- **WHAT IS NEEDED**
Needed from the data below: all lines that contain the word "TObj".

(Data entries)
★ ★ ★ ★ ★

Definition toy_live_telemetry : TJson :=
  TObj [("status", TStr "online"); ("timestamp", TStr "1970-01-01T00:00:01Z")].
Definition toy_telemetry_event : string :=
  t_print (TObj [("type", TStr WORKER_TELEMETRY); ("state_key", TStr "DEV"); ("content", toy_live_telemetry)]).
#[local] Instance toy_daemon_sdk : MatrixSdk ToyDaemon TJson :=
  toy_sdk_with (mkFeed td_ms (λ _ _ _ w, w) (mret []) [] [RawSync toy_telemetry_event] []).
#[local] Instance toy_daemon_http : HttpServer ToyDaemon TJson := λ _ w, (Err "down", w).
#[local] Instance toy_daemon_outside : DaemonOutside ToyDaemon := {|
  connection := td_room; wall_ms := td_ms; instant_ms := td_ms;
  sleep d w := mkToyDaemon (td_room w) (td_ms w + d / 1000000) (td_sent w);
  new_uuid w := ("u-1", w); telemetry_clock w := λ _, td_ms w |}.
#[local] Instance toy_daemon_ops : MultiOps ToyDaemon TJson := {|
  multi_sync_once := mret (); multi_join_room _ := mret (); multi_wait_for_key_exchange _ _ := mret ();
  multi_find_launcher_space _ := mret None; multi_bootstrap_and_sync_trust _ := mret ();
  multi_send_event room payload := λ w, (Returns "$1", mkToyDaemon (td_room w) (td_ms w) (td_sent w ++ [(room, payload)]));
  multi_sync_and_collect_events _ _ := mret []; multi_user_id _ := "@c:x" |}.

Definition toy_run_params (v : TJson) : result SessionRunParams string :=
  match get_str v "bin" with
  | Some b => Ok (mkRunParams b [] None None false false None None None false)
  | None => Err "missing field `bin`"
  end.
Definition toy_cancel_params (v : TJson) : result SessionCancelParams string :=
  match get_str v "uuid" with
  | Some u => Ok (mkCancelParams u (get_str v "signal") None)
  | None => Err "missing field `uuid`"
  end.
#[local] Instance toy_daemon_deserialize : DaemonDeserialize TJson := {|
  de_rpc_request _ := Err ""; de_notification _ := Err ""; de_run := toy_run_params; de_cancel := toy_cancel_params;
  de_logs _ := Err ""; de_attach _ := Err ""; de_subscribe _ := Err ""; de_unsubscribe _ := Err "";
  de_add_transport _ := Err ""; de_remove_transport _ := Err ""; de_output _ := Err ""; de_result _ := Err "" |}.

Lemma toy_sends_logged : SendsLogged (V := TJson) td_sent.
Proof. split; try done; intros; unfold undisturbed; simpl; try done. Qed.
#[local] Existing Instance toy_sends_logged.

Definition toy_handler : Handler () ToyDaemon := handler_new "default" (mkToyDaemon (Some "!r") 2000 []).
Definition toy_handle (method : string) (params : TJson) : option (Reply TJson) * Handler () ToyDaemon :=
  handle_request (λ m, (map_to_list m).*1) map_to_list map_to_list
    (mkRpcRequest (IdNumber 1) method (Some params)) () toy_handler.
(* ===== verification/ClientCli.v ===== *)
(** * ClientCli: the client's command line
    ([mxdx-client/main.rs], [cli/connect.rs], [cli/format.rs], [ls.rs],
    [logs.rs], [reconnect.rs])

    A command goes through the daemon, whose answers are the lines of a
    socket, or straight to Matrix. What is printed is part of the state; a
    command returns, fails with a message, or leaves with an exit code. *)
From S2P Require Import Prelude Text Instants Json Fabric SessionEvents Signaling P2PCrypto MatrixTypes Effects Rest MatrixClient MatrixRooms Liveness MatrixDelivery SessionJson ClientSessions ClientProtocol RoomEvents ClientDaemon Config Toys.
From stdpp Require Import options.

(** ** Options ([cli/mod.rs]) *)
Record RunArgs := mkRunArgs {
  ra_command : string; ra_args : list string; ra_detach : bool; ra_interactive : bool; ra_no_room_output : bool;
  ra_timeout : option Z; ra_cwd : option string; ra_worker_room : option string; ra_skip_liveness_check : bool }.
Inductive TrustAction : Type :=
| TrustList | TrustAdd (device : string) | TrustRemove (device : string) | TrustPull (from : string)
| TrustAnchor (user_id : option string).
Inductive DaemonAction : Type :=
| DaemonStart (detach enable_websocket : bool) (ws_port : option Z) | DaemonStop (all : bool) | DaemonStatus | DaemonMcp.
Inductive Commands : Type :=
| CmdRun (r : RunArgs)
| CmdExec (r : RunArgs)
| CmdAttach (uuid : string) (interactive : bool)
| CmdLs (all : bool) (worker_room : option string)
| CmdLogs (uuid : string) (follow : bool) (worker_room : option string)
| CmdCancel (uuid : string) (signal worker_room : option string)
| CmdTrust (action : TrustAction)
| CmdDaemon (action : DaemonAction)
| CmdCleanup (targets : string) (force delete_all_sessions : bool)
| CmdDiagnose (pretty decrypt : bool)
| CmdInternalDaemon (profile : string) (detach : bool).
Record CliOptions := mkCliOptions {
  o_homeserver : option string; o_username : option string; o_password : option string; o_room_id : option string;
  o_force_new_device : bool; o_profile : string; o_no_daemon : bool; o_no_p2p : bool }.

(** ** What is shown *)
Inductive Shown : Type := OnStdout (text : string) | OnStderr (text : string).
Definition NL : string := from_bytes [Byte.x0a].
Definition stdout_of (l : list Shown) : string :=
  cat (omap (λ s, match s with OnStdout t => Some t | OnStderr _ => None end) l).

★ ★ ★ ★ ★

- **RESULT OF THE TASK**
  TObj [("status", TStr "online"); ("timestamp", TStr "1970-01-01T00:00:01Z")].
  t_print (TObj [("type", TStr WORKER_TELEMETRY); ("state_key", TStr "DEV"); ("content", toy_live_telemetry)]).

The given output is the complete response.